= Ken Campbell (palaeontologist) =

Australian palaeontologist and academic

Kenton Stewart Wall Campbell (9 September 1927 - 17 June 2017), known as Ken Campbell, was an Australian palaeontologist and academic.

== Early life and education ==
Campbell was born in Ipswich, Queensland. He was the son of two store clerks who moved their family to Boonah during the Great Depression. He attended primary school in Ipswich, Boonah and Coorparoo. After winning a scholarship to attend Brisbane Grammar School in 1940, Campbell went on to university. In 1945, Campbell entered his second year of his study, attending lectures given by Dr Dorothy Hill, who had returned from World War II service in the WRANS. Her academic rigour inspired him. He took his B.Sc. with Honours from the University of Queensland in 1949 on her advice, followed by his M.Sc. in 1951 and PhD in 1958. His research was in Permian brachiopods of the Bowen and adjacent basins.

== Career ==
Campbell was assistant geologist with the Queensland Geological Survey from 1950 to 1951, assisting in the creation of a 40-mile geological map for the Geological Society of Australia using aerial photographs at the suggestion of Dorothy Hill. He then taught mathematics at Albury Grammar School in 1951. He took up a position as a lecturer in geology at the University of New England from 1952, introducing students to the study of palaeontology and stratigraphy, in particular the Werrie Basin of New South Wales, rising to senior lecturer in 1958.

In 1958, Campbell travelled to the University of Cambridge on a Nuffield Dominion Travelling Fellowship, studying at the Sedgwick Museum of Earth Sciences with Martin Rudwick. They were beginning to explore concepts of rates of evolution, beyond the traditional theories of palaeontology.

In 1962, Campbell took up a position as senior lecturer in geology at the Australian National University, Canberra at the request of David Brown in 1962. He taught palaeontology. He was a Fulbright Fellow at Harvard University in 1965, studying trilobites with Professor Harry B. Whittington and later Devonian lungfish. He was promoted to reader in 1965 and became dean of the Faculty of Science in 1978 until 1980. Campbell was a visiting scientist at the Field Museum of Natural History, Chicago, studying the histology of teeth in 1981. He was professor of geology from 1982 to 1993, a visiting scientist studying lungfish dentition at the School of Anatomy at Guy's Hospital, London in 1985, and following his retirement in 1992, became emeritus professor.

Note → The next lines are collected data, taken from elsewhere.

(** C4, as the code has it: [forward] only reads the store, so it infers no
    shape.  For a [MyDense] constructed with [in_units = 0], however the
    store changes afterwards, the weight handle keeps its declared shape
    (0, units) and owns no storage, initializing the block fails with
    [ShapeUndefinedError], and every [forward] call, whatever the shape of
    its input, fails with [UninitializedError].  A [MyDense] constructed with
    positive [units] and [in_units] and initialized on a context fails with
    [ShapeMismatchError] on every input of that context whose trailing
    dimension differs from [in_units]. *)
Theorem MyDense_no_shape_inference :
  (forall (Xavier : Qc -> Initializer) (prefix : string) (units : nat)
          (st0 : store) (self : MyDense.t) (st st' : store),
     MyDense.__init__ Xavier prefix units 0 st0 = (Ok self, st) ->
     evolves st st' ->
     unallocated st' (MyDense.weight self) [0; units] /\
     (forall f c cs,
        initialize_all (MyDense_ self) f (c :: cs) st'
        = (Err ShapeUndefinedError, st')) /\
     (forall x, MyDense.forward st' self x = Err UninitializedError)) /\
  (forall (Xavier : Qc -> Initializer) (f : Initializer) (c : Context)
          (prefix : string) (units in_units : nat) (st0 : store)
          (self : MyDense.t) (st : store),
     store_ok st0 -> 0 < units -> 0 < in_units ->
     MyDense.__init__ Xavier prefix units in_units st0 = (Ok self, st) ->
     exists st', initialize_all (MyDense_ self) f [c] st = (Ok tt, st') /\
       forall x k, nd.context x = c -> last (nd.shape x) = Some k ->
         k <> in_units ->
         MyDense.forward st' self x = Err ShapeMismatchError).
Proof.
  split.
  - intros Xavier prefix units st0 self st st' Hinit Hev.
    apply MyDense_init_inv in Hinit as (Hw & Hb & Hu & Hcollect & Hpw & Hpb).
    assert (Hun : unallocated st' (MyDense.weight self) [0; units]).
    { apply (evolves_unallocated st); [reflexivity | exact Hev |].
      rewrite Hw. eexists. split; [exact Hpw|]. split; reflexivity. }
    split; [exact Hun|]. split.
    + intros f c cs. destruct Hun as (p & Hp & Hs & Hd).
      unfold initialize_all, mbind, M_bind, lift. rewrite Hcollect.
      cbn [ParameterDict.initialize].
      run_store.
      rewrite <- Hw, Hp.
      rewrite initialize_unallocated by (rewrite ?Hs; auto). reflexivity.
    + intros x. eapply MyDense_forward_unallocated. exact Hun.
  - intros Xavier f c prefix units in_units st0 self st Hok Hu Hi Hinit.
    pose proof (MyDense_init_store_ok Xavier prefix units in_units st0 Hok)
      as Hok'. rewrite Hinit in Hok'. simpl in Hok'.
    apply MyDense_init_inv in Hinit as (Hw & Hb & _ & Hcollect & Hpw & Hpb).
    destruct (initialize_all_ready (MyDense_ self) _ f [c] st Hcollect Hok')
      as (st' & Hrun & Hready).
    { intros k l Hin.
      apply elem_of_cons in Hin as [[= _ ->]|Hin];
        [|apply list_elem_of_singleton in Hin as [= _ ->]].
      - eexists _, _. split; [exact Hpw|].
        destruct in_units, units; try lia. reflexivity.
      - eexists _, _. split; [exact Hpb|].
        destruct units; try lia. reflexivity. }
    exists st'. split; [exact Hrun|].
    intros x k <- Hk Hne.
    apply (MyDense_forward_mismatch st' self x k in_units units);
      [|exact Hk | exact Hne].
    rewrite Hw. eapply Hready; [left | left | exact Hpw | reflexivity].
Qed.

Campbell died on 17 June 2017 at the age of 89. His wife Daphne predeceased him. He was survived by their three children.

== Awards and memberships ==
- Clarke Memorial Lecture, Royal Society of New South Wales 1975
- Fellow, Australian Academy of Science 1983
- Mawson Medal, Australian Academy of Science 1986
- President, Association of Australasian Palaeontologists 1976–77
- Helped to set up the journal, Alcheringa
- W. R. Browne Medal, 2006
- Clarke Medal, Royal Society of New South Wales 2010
- Raymond C. Moore Medal for Excellence in Palaeontology

== Legacy ==
Alone and in collaboration with others, in particular Dick Barwick, Ken Campbell published more than 40 papers on the evolution, palaeoecology and phylogenetics of fossil lungfish.

A number of fossils have been named for him, including Kenichthys campbelli in 2004.

A prize is given in his name to the first year student of ANU with the best results in ANU First Year subjects 'ENVS1004 – Australia's Environment and 'EMSC1006 – The Blue Planet' (or equivalent).